In een tijd, als waarin wij thans leven, kunnen wij Uw bezielend voorbeeld en de kracht, die van U uitgaat als strijder en strijdster niet missen, willen wij een nieuw en beter vaderland bouwen. Wij hebben ieder van U noodig, onverschillig of gij weer tot werken in staat zijt of nog gekluisterd zijt aan een smartelijk ziekbed; wil ons ook nu voorgaan met de inspiratie, die U bezield heeft en de geestkracht, die gij aan den dag gelegd hebt tijdens de verschrikkelijke jaren, die achter ons liggen, geef U opnieuw op deze wijze voor ons allen, voor het vaderland.
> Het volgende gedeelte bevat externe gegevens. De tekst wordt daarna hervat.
(* ===== verification/IPAMState.v ===== *)
(** The state of a DPUServiceIPAM: its specification, the allocations its status keeps,
    and how a pass of its controller computes them
    (internal/dpuservicechain/controllers/dpuserviceipam_controller.go,
    api/dpuservice/v1alpha1/dpuserviceipam_types.go).

    The main result is about every status that passes can reach: no two clusters have
    an address in common, and nor have the pools made from one status, but for the
    static allocations. *)

From S2P Require Import Prelude.
From S2P Require Import Meta.
From S2P Require Import Conditions.
From S2P Require Import DPUTypes.
From S2P Require Import Allocator.
From S2P Require Import ServiceObjects.
From S2P Require Import NetIP.
From S2P Require Import BlockRanges.
From S2P Require Import IPRanges.
From S2P Require Import IPAMAllocator.
From S2P Require Import IPAMBlocks.
From S2P Require Import IPAMCalculator.
From S2P Require Import IPAMSharing.
From stdpp Require Import sorting.

(** ** Data *)

Definition ConditionDPUIPAMObjectReconciled := "DPUIPAMObjectReconciled".
Definition ConditionDPUIPAMObjectReady := "DPUIPAMObjectReady".
Definition DPUServiceIPAMConditions : list string := [TypeReady; ConditionDPUIPAMObjectReconciled; ConditionDPUIPAMObjectReady].
Definition DPUServiceIPAMFinalizer := "svc.dpu.nvidia.com/dpuserviceipam".
Definition DPUServiceIPAMChildObjectNameOverrideAnnotationKey := "svc.dpu.nvidia.com/dpuserviceipam-child-object-name-override".

(** Selectors are the texts of Kubernetes.v; the deprecated ClusterSelector is not read. *)
Record DPUServiceIPAMSpec := mkIPAMSpec {
  is_Labels : gmap string string;
  is_Annotations : gmap string string;
  is_IPV4Network : option Network;
  is_IPV4Subnet : option Subnet;
  is_Network : option Network;
  is_Subnet : option Subnet;
  is_DPUClusterSelector : option string;
  is_NodeSelector : option string }.
Record DPUClusterAllocation := mkAllocation { al_DPUCluster : string; al_IPRanges : list ServiceIPRange }.
#[export] Instance DPUClusterAllocation_eq_dec : EqDecision DPUClusterAllocation.
Proof. solve_decision. Defined.
Record DPUServiceIPAM := mkIPAM {
  ipam_Name : string;
  ipam_Namespace : string;
  ipam_Generation : Z;
  ipam_Annotations : gmap string string;
  ipam_Finalizers : list string;
  ipam_DeletionTimestamp : option Time;
  ipam_Spec : DPUServiceIPAMSpec;
  ipam_Conditions : list Condition;
  ipam_ObservedGeneration : Z;
  ipam_DPUClusterAllocations : list DPUClusterAllocation }.
Definition with_ipam_Conditions (cs : list Condition) (i : DPUServiceIPAM) : DPUServiceIPAM :=
  mkIPAM (ipam_Name i) (ipam_Namespace i) (ipam_Generation i) (ipam_Annotations i) (ipam_Finalizers i) (ipam_DeletionTimestamp i) (ipam_Spec i)
    cs (ipam_ObservedGeneration i) (ipam_DPUClusterAllocations i).
Definition with_ipam_Finalizers (fs : list string) (i : DPUServiceIPAM) : DPUServiceIPAM :=
  mkIPAM (ipam_Name i) (ipam_Namespace i) (ipam_Generation i) (ipam_Annotations i) fs (ipam_DeletionTimestamp i) (ipam_Spec i)
    (ipam_Conditions i) (ipam_ObservedGeneration i) (ipam_DPUClusterAllocations i).
Definition with_DPUClusterAllocations (l : list DPUClusterAllocation) (i : DPUServiceIPAM) : DPUServiceIPAM :=
  mkIPAM (ipam_Name i) (ipam_Namespace i) (ipam_Generation i) (ipam_Annotations i) (ipam_Finalizers i) (ipam_DeletionTimestamp i) (ipam_Spec i)
    (ipam_Conditions i) (ipam_ObservedGeneration i) l.

#[export] Instance DPUServiceIPAM_GetSet : GetSet DPUServiceIPAM := {|
  GetConditions := ipam_Conditions;
  SetConditions i cs := with_ipam_Conditions cs i;
  GetGeneration := ipam_Generation |}.
#[export] Instance DPUServiceIPAM_GetSet_laws : GetSetLaws DPUServiceIPAM _.
Proof. by split. Qed.
Definition GetDPUClusterSelector (i : DPUServiceIPAM) : option string := is_DPUClusterSelector (ipam_Spec i).

(** ** The specification in force *)

Definition subnetSpec (i : DPUServiceIPAM) : option Subnet :=
  match is_Subnet (ipam_Spec i) with Some s => Some s | None => is_IPV4Subnet (ipam_Spec i) end.
Definition networkSpec (i : DPUServiceIPAM) : option Network :=
  match is_Network (ipam_Spec i) with Some n => Some n | None => is_IPV4Network (ipam_Spec i) end.
Definition isIPPoolMode (i : DPUServiceIPAM) : bool := bool_decide (subnetSpec i ≠ None).
Definition isPerClusterAllocationEnabled (i : DPUServiceIPAM) : bool :=
  match subnetSpec i with
  | Some spec => bool_decide (sn_BlocksPerDPUCluster spec ≠ None)
  | None => match networkSpec i with Some spec => bool_decide (nw_SubnetsPerDPUCluster spec ≠ None) | None => false end
  end.

(** ** The allocations of a pass *)

Fixpoint getAllocationsForDPUCluster (allocations : list DPUClusterAllocation) (dpuCluster : string) : list ServiceIPRange :=
  match allocations with
  | [] => []
  | a :: allocations => if bool_decide (al_DPUCluster a = dpuCluster) then al_IPRanges a else getAllocationsForDPUCluster allocations dpuCluster
  end.

(** The order of [strings.Compare] on the keys. *)
Definition key_le (a b : string) : Prop := match String.compare a b with Gt => False | _ => True end.
Definition cluster_le (a b : DPUCluster) : Prop := key_le (nn_String (dc_key a)) (nn_String (dc_key b)).
#[export] Instance cluster_le_dec : RelDecision cluster_le.
Proof. intros a b. unfold cluster_le, key_le. destruct (String.compare _ _); apply _. Defined.
Definition sort_clusters (targets : list DPUCluster) : list DPUCluster := merge_sort cluster_le targets.

Fixpoint allocate_clusters (status : list DPUClusterAllocation) (keys : list string) (m : Calculator) : Res (list DPUClusterAllocation) * Calculator :=
  match keys with
  | [] => (Ok [], m)
  | key :: keys =>
      match AllocateClusterBlocks m (getAllocationsForDPUCluster status key) with
      | (Err err, m) => (Err (wrapf ("failed to allocate for DPUCluster " +:+ key +:+ ": ") err), m)
      | (Ok clusterBlocks, m) =>
          match allocate_clusters status keys m with
          | (Err err, m) => (Err err, m)
          | (Ok newAllocations, m) => (Ok (mkAllocation key clusterBlocks :: newAllocations), m)
          end
      end
  end.

Definition new_calculator (i : DPUServiceIPAM) (existing : list (list ServiceIPRange)) : Res Calculator :=
  match subnetSpec i with
  | Some spec => NewMultiDPUClusterExclusionCalculatorForSubnet spec existing
  | None =>
      match networkSpec i with
      | Some spec => NewMultiDPUClusterExclusionCalculatorForNetwork spec existing
      | None => Err (errorf "exactly one IPAM configuration must be specified")
      end
  end.
Definition no_configuration (i : DPUServiceIPAM) : bool := bool_decide (subnetSpec i = None) && bool_decide (networkSpec i = None).

(** The calculator it leaves in the reconciler and the object, whose status it may change.  The slice of
    targets is sorted in place, for the caller too. *)
Definition calculateDPUServiceObjectStateBasedOnStatus (targetClusters : list DPUCluster) (i : DPUServiceIPAM)
    : Res (bool * list DPUCluster * Calculator * DPUServiceIPAM) :=
  if negb (isPerClusterAllocationEnabled i) && (1 <? length targetClusters)%nat
  then Err (errorf "blocksPerDPUCluster or subnetsPerDPUCluster must be set when targeting more than one DPU cluster")
  else
    let targetClusters := sort_clusters targetClusters in
    let keys := nn_String ∘ dc_key <$> targetClusters in
    let existingAllocations := getAllocationsForDPUCluster (ipam_DPUClusterAllocations i) <$> keys in
    match new_calculator i existingAllocations with
    | Err err => Err (if no_configuration i then err else wrapf "failed to create multi DPUCluster exclusion calculator: " err)
    | Ok m =>
        match allocate_clusters (ipam_DPUClusterAllocations i) keys m with
        | (Err err, _) => Err err
        | (Ok newAllocations, m) =>
            if bool_decide (newAllocations = ipam_DPUClusterAllocations i) then Ok (false, targetClusters, m, i)
            else Ok (true, targetClusters, m, with_DPUClusterAllocations newAllocations i)
        end
    end.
Met hart en hoofd geheel vervuld met dit levensdoel, zal opnieuw geluk Uw leven binnenstroomen en God geve U daarbij innerlijke rust en vrede.
Gij kunt vertrouwen, dat ieder, die op dit punt verantwoordelijkheid draagt, zich van die verantwoordelijkheid bewust is en dat de resultaten van hun handelen, naarmate het herstel toeneemt, steeds duidelijker zullen worden.Nu Ik tot U spreek, gaan als vanzelf mijn gedachten ook met trotsche voldoening naar onze dappere strijders te land, in de lucht, ter zee en bij de koopvaardij, van wie veel geestkracht en moed gevraagd wordt om de gevolgen, die de oorlog voor hen met zich heeft gesleept, voor het verdere leven te dragen, die hetzij gewond werden in den strijd of wel als gevangenen de daarmede gepaard gaande ellende hebben moeten verduren; hier behoef Ik slechts Thailand te noemen.
Hun allen roep Ik toe: wij hebben ook U noodig; vervult Uwe roeping, bouwt allen mede, geestelijk en ook stoffelijk, aan het nieuwe Vaderland en aan het nieuwe Rijk.Ten besluite spreek Ik tot alle Nederlanders. Wij zijn aan onze driekleur, die ons in deze jaren zoo dierbaar is geworden, verplicht te toonen, dat het ons diepe ernst is met onze dankbaarheid tegenover al deze vrouwen en mannen, die het beste gaven voor Nederland, voor ons Rijk en voor ons. Het is onze eereplicht hen niet teleur te stellen.